## THE RECORDS
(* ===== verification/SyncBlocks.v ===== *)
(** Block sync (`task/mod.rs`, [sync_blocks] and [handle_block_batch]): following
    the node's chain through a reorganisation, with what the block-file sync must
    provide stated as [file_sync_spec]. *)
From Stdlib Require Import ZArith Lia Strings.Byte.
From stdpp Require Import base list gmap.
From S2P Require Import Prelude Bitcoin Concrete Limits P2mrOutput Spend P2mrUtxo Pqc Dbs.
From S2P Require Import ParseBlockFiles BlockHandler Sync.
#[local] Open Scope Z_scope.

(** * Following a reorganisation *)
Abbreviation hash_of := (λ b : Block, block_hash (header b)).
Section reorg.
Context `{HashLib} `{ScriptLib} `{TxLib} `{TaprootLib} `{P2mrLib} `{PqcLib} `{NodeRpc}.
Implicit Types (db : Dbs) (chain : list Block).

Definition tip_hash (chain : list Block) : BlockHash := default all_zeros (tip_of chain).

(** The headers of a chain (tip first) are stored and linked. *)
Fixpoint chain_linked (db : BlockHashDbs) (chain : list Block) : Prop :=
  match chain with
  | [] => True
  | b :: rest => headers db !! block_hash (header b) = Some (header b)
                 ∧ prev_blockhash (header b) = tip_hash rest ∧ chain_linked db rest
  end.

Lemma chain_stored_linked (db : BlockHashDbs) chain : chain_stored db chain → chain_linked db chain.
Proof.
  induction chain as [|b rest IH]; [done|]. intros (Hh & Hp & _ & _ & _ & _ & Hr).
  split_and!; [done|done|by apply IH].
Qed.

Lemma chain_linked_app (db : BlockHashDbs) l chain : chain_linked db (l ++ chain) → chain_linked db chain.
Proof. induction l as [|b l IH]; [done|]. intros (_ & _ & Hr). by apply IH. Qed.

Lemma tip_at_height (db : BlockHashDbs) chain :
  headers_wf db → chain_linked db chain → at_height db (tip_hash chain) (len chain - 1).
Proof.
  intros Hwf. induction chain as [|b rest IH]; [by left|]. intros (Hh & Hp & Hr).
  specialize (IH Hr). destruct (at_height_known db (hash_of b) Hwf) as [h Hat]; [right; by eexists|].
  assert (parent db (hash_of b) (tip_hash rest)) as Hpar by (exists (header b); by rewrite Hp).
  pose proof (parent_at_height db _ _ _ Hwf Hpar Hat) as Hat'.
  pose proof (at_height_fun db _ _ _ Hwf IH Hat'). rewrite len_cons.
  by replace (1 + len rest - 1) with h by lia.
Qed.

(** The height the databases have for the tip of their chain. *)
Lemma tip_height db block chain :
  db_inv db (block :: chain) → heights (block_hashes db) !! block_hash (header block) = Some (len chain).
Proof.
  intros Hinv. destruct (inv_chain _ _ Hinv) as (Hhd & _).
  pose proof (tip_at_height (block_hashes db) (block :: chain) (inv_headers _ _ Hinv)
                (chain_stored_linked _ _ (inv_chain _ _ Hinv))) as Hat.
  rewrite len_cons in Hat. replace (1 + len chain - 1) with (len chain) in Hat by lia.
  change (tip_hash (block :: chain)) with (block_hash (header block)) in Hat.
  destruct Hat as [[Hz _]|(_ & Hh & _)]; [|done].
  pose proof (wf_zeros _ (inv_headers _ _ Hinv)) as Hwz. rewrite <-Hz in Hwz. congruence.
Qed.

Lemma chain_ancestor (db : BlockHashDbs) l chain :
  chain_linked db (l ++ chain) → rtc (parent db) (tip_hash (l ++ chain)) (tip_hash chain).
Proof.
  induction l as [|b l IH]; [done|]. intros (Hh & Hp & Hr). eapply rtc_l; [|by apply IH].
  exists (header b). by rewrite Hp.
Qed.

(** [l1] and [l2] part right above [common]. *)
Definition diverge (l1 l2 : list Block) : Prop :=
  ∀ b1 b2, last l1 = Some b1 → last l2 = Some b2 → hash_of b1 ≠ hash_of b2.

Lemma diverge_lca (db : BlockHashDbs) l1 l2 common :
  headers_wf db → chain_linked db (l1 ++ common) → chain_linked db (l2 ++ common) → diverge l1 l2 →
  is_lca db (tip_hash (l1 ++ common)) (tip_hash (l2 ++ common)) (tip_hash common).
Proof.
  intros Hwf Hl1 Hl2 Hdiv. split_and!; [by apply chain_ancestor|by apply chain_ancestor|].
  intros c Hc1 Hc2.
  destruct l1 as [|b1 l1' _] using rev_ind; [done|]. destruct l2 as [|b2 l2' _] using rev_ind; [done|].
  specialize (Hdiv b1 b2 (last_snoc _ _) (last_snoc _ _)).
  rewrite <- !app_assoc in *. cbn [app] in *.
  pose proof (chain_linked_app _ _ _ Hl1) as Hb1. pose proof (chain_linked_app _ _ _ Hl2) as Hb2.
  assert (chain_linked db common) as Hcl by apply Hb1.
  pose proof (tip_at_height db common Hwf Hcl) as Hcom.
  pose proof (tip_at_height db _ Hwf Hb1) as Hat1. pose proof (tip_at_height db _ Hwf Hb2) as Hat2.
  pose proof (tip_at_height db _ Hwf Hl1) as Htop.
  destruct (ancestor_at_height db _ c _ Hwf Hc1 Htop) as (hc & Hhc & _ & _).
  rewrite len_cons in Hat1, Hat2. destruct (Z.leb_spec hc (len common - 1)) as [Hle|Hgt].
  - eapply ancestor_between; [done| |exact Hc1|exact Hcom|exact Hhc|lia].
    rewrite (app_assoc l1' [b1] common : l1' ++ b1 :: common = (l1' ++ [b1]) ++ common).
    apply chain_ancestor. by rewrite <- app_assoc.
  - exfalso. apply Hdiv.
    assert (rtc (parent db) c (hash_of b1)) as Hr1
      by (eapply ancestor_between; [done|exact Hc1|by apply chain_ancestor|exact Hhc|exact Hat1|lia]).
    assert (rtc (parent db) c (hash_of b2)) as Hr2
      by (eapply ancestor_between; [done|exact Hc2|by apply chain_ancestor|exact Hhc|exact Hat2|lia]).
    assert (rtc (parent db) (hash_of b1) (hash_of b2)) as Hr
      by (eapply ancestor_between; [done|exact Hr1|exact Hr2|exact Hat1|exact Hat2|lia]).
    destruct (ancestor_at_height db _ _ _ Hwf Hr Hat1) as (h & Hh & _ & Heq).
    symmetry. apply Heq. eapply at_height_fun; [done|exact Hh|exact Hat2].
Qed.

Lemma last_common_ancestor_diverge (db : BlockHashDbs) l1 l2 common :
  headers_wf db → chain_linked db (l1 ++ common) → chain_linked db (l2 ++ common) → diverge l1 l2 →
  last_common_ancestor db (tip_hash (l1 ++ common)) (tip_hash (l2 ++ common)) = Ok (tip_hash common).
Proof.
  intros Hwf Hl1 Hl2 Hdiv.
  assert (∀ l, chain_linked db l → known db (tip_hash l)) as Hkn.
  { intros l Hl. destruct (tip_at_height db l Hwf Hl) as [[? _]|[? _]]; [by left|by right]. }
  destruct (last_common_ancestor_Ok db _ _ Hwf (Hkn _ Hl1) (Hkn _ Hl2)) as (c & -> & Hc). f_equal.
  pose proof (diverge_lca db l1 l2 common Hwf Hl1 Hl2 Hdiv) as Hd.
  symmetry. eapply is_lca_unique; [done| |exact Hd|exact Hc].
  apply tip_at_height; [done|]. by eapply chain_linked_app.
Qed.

## YOUR OBJECTIVE
Looking at the data above, write out exactly the lines that start at the one containing "pose proof (at_height_fun" and end at the one containing "destruct Hat as"; include both and nothing beyond.

## ANSWER TO THE PROBLEM
  pose proof (at_height_fun db _ _ _ Hwf IH Hat'). rewrite len_cons.
  by replace (1 + len rest - 1) with h by lia.
Qed.

(** The height the databases have for the tip of their chain. *)
Lemma tip_height db block chain :
  db_inv db (block :: chain) → heights (block_hashes db) !! block_hash (header block) = Some (len chain).
Proof.
  intros Hinv. destruct (inv_chain _ _ Hinv) as (Hhd & _).
  pose proof (tip_at_height (block_hashes db) (block :: chain) (inv_headers _ _ Hinv)
                (chain_stored_linked _ _ (inv_chain _ _ Hinv))) as Hat.
  rewrite len_cons in Hat. replace (1 + len chain - 1) with (len chain) in Hat by lia.
  change (tip_hash (block :: chain)) with (block_hash (header block)) in Hat.
  destruct Hat as [[Hz _]|(_ & Hh & _)]; [|done].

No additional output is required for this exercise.